I've only been interested in Baidu in the past couple months since they started referring heaps more users than Google, so I don't have a long experience with them. However, they seem to have no problem crawling and caching my UTF-8 sites, even though Baidu outputs in GB. In fact, I see BIG5 Taiwan sites are also listed and converted correctly. Further, the search and results functions seems to be working fine, so I don't seem to be experiencing ANY issues with Baidu. I'm curious what issues you or others are having.

I AM seeing one issue with Slurp crawler, which appears to be getting links to my site from Baidu and then passing the GB query strings directly to my site without converting to UTF8 first. I had to add a GB->UTF8 routine just to make Slurp happy.

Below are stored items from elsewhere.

(* ===== verification/AgentControllerTheorems.v ===== *)
(** * Properties of the reconcile of a DatadogAgent.

    The DatadogAgentInternals converge and are replaced before they are deleted;
    they refer to secrets for the keys; those of profiles run the node agent only,
    on nodes of their own. *)

From Stdlib Require Import ZArith Ascii Lia.
From stdpp Require Import base gmap strings list pretty.
From S2P Require Import Prelude GoRun Cluster Revision Experiment Status Untaint Profiles Remote FleetData PodMerger Objects.
From S2P Require Import Affinity AffinityTheorems AgentSpec Defaults Images Identity Override Install Workloads Features.
From S2P Require Import AgentInternals AgentController.

(** ** The API server *)

Definition noInternalStatus : InternalStatus := mkInternalStatus [] None None None None.

Section Server.
Context {RC : Type}.
Implicit Types (d : DatadogAgentInternal) (s : StoredInternal RC) (c : gmap Key (StoredInternal RC)).

Definition created d (spec : json) : StoredInternal RC :=
  mkStored (ddi_Labels d) (ddi_Annotations d) (ddi_Finalizers d) (ddi_OwnerReferences d) spec false noInternalStatus None.

(** An update leaves the status, and a deletion that waits. *)
Definition updated d (spec : json) s : StoredInternal RC :=
  mkStored (ddi_Labels d) (ddi_Annotations d) (ddi_Finalizers d) (ddi_OwnerReferences d) spec (sd_Deleting s) (sd_Status s)
    (sd_RemoteConfig s).

Definition with_RemoteConfig (rc : option RC) s : StoredInternal RC :=
  mkStored (sd_Labels s) (sd_Annotations s) (sd_Finalizers s) (sd_OwnerReferences s) (sd_Spec s) (sd_Deleting s) (sd_Status s) rc.

(** What a deletion leaves: an object with finalizers waits for them. *)
Definition deleted s : option (StoredInternal RC) :=
  if bool_decide (sd_Finalizers s = []) then None
  else Some (mkStored (sd_Labels s) (sd_Annotations s) (sd_Finalizers s) (sd_OwnerReferences s) (sd_Spec s) true (sd_Status s)
               (sd_RemoteConfig s)).

Definition delete_at (k : Key) c : gmap Key (StoredInternal RC) := partial_alter (λ o, o ≫= deleted) k c.
End Server.

(** A call that fails may have taken effect. *)
Definition effective {W V A : Type} (view : W → V) (post : V → V → A → Prop) (m : GoM W A) : Prop :=
  ∀ w, match m w with
       | (w', Ret a) => post (view w) (view w') a
       | (w', Fail _) => view w' = view w ∨ ∃ a, post (view w) (view w') a
       | (_, Panic) => False
       end.

(** What the API server promises for DatadogAgentInternals. *)
Class InternalServer (W RC : Type) `{InternalClient W RC} := {
  internals : W → gmap Key (StoredInternal RC);
  law_GetDDAI k : effective internals (λ c c' s, c' = c ∧ c !! k = Some s) (client_GetDDAI k);
  law_CreateDDAI d j :
    effective internals (λ c c' _, c !! ddi_Key d = None ∧ c' = <[ddi_Key d := created d j]> c) (client_CreateDDAI d j);
  law_UpdateDDAI d j :
    effective internals (λ c c' _, ∃ s, c !! ddi_Key d = Some s ∧ c' = <[ddi_Key d := updated d j s]> c) (client_UpdateDDAI d j);
  law_ListDDAIs : effective internals (λ c c' l, c' = c ∧ l ≡ₚ map_to_list c) client_ListDDAIs;
  law_DeleteDDAI k : effective internals (λ c c' _, is_Some (c !! k) ∧ c' = delete_at k c) (client_DeleteDDAI k);
  law_UpdateDDAIRemoteConfig k rc :
    effective internals (λ c c' _, ∃ s, c !! k = Some s ∧ c' = <[k := with_RemoteConfig rc s]> c)
      (client_UpdateDDAIRemoteConfig k rc);
  law_UpdateDDAStatus status : effective internals (λ c c' _, c' = c) (client_UpdateDDAStatus status)
}.

Definition same_internals {W RC : Type} `{InternalServer W RC} (w w' : W) : Prop := internals w' = internals w.

#[export] Instance same_internals_preorder {W RC} `{InternalServer W RC} : PreOrder same_internals.
Proof. split; [by intros w|]. intros w1 w2 w3 H1 H2. unfold same_internals in *. by rewrite H2. Qed.

Abbreviation keeps := (stays same_internals).

(** What it promises for the other objects: DatadogAgentInternals are not touched. *)
Class RevisionFrames (W RC Spec : Type) `{InternalServer W RC} `{ClusterClient W Spec} := {
  frame_GetRevision ns n : keeps (client_GetRevision (W := W) ns n);
  frame_PatchRevision r p : keeps (client_PatchRevision (W := W) r p);
  frame_CreateRevision r : keeps (client_CreateRevision (W := W) r);
  frame_DeleteRevision r : keeps (client_DeleteRevision (W := W) r);
  frame_ListRevisions ns k v : keeps (client_ListRevisions (W := W) ns k v);
  frame_GetDDA ns n : keeps (client_GetDDA (W := W) ns n);
  frame_UpdateDDA d : keeps (client_UpdateDDA (W := W) d);
  frame_JSONPatchDDA ns n ops : keeps (client_JSONPatchDDA (W := W) ns n ops)
}.

Class NodeFrames (W RC : Type) `{InternalServer W RC} `{NodeLabelClient W} := {
  frame_GetClusterNode n : keeps (client_GetClusterNode (W := W) n);
  frame_PatchNodeLabels n l : keeps (client_PatchNodeLabels (W := W) n l);
  frame_ListAgentPods : keeps (client_ListAgentPods (W := W));
  frame_DeletePod n : keeps (client_DeletePod (W := W) n)
}.
#[export] Hint Resolve frame_GetClusterNode frame_PatchNodeLabels frame_ListAgentPods frame_DeletePod : stays.

(** ** What leaves the DatadogAgentInternals alone *)

Section Frames.
Context {W RC : Type} `{InternalServer W RC} `{ClusterClient W DatadogAgentSpec} `{NodeLabelClient W}.
Context `{!RevisionFrames W RC DatadogAgentSpec} `{!NodeFrames W RC} `{SnapshotCodec DatadogAgentSpec}.

Definition same_world (s s' : ReconcileState W) : Prop := same_internals (st_world s) (st_world s').

#[export] Instance same_world_preorder : PreOrder same_world.
Proof. split; [by intros s|]. intros s1 s2 s3 H12 H23. unfold same_world in *. by etrans. Qed.

Lemma unseen_call {A} (m : GoM W A) : keeps m → stays same_world (Revision.call m).
Proof. intros Hm s. specialize (Hm (st_world s)). unfold Revision.call. by destruct (m (st_world s)). Qed.

Lemma unseen_modify f : (∀ s, st_world (f s) = st_world s) → stays same_world (modify f).
Proof. intros Hf. apply stays_modify. intros s. unfold same_world, same_internals. by rewrite Hf. Qed.

Ltac unseen :=
  repeat first
    [ progress stays
    | apply unseen_modify; done
    | apply unseen_call;
      first [apply frame_GetRevision | apply frame_PatchRevision | apply frame_CreateRevision | apply frame_DeleteRevision
            | apply frame_GetDDA | apply frame_UpdateDDA | apply frame_JSONPatchDDA]
    | match goal with |- stays _ (let '_ := ?x in _) => destruct x end ].

Lemma unseen_patch rev p : stays same_world (patch_through rev p).
Proof. unfold patch_through. unseen. Qed.
Lemma unseen_mark rev state : stays same_world (markRevisionState rev state).
Proof. unfold markRevisionState. unseen. apply unseen_patch. Qed.
Lemma unseen_update f : stays same_world (update_newExp f).
Proof. unfold update_newExp. unseen. Qed.
Lemma unseen_markHighest state : stays same_world (markHighest state).
Proof. unfold markHighest. unseen. apply unseen_mark. Qed.
Lemma unseen_restore i reason : stays same_world (restorePreviousSpec i reason).
Proof. unfold restorePreviousSpec, rollback. unseen; try apply unseen_update; apply unseen_mark. Qed.
Hint Resolve unseen_patch unseen_mark unseen_update unseen_markHighest unseen_restore : stays.

Lemma unseen_manageExperiment timeout i now : stays same_world (manageExperiment timeout i now).
Proof.
  unfold manageExperiment, processExperimentSignal, processStartSignal, processRollbackSignal, processPromoteSignal.
  unfold handleRollback, abortExperiment, abortNow, clearBestEffort, clearExperimentAnnotations. unseen.
Qed.

Lemma unseen_manageRevision enc labels kinds i spec : stays same_world (manageRevision enc labels kinds i spec).
Proof.
  unfold manageRevision, ensureRevision, recreateRevision, createRevision, reuseRevision, gcOldRevisions. unseen.
Qed.

(** *** The phases before the DatadogAgentInternals are applied *)

Lemma keeps_effective {A} (post : gmap Key (StoredInternal RC) → gmap Key (StoredInternal RC) → A → Prop) (m : GoM W A) :
  effective internals post m → (∀ c c' a, post c c' a → c' = c) → keeps m.
Proof.
  intros Hm Hp w. specialize (Hm w). unfold same_internals. destruct (m w) as [w' [a|e|]]; cbn in *; [by eapply Hp| |done].
  destruct Hm as [?|[a Ha]]; [done|by eapply Hp].
Qed.

Lemma keeps_onRevisions {A} revs e rv (m : GoM (ReconcileState W) A) : stays same_world m → keeps (onRevisions revs e rv m).
Proof. intros Hm w. specialize (Hm (mkRState w revs e rv)). unfold onRevisions. by destruct (m _) as [s []]. Qed.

But I guess all this is what makes building sites and SEO in Asia much more interesting than elsewhere!

[edited by: Rendezvous at 3:09 pm (utc) on Aug. 7, 2006]

echolu

9:16 am on Aug 23, 2006 (gmt 0)

10+ Year Member



i am chinese, we all use gb2312 in china, i think it will be better. and most of chinese like search with baidu and google, i think you know how to seo your website in google, it is the same ways with google.com, but to baidu, it is different way, two points you will pay attention: 1. don't put keyword list in your title, baidu like it if you put your company's name and your service (include one time keyword).
2. don't put keyword at the top of your pages.

if so baidu will put your site into spamming, never have a good position!

above is my opinion. hope can help you!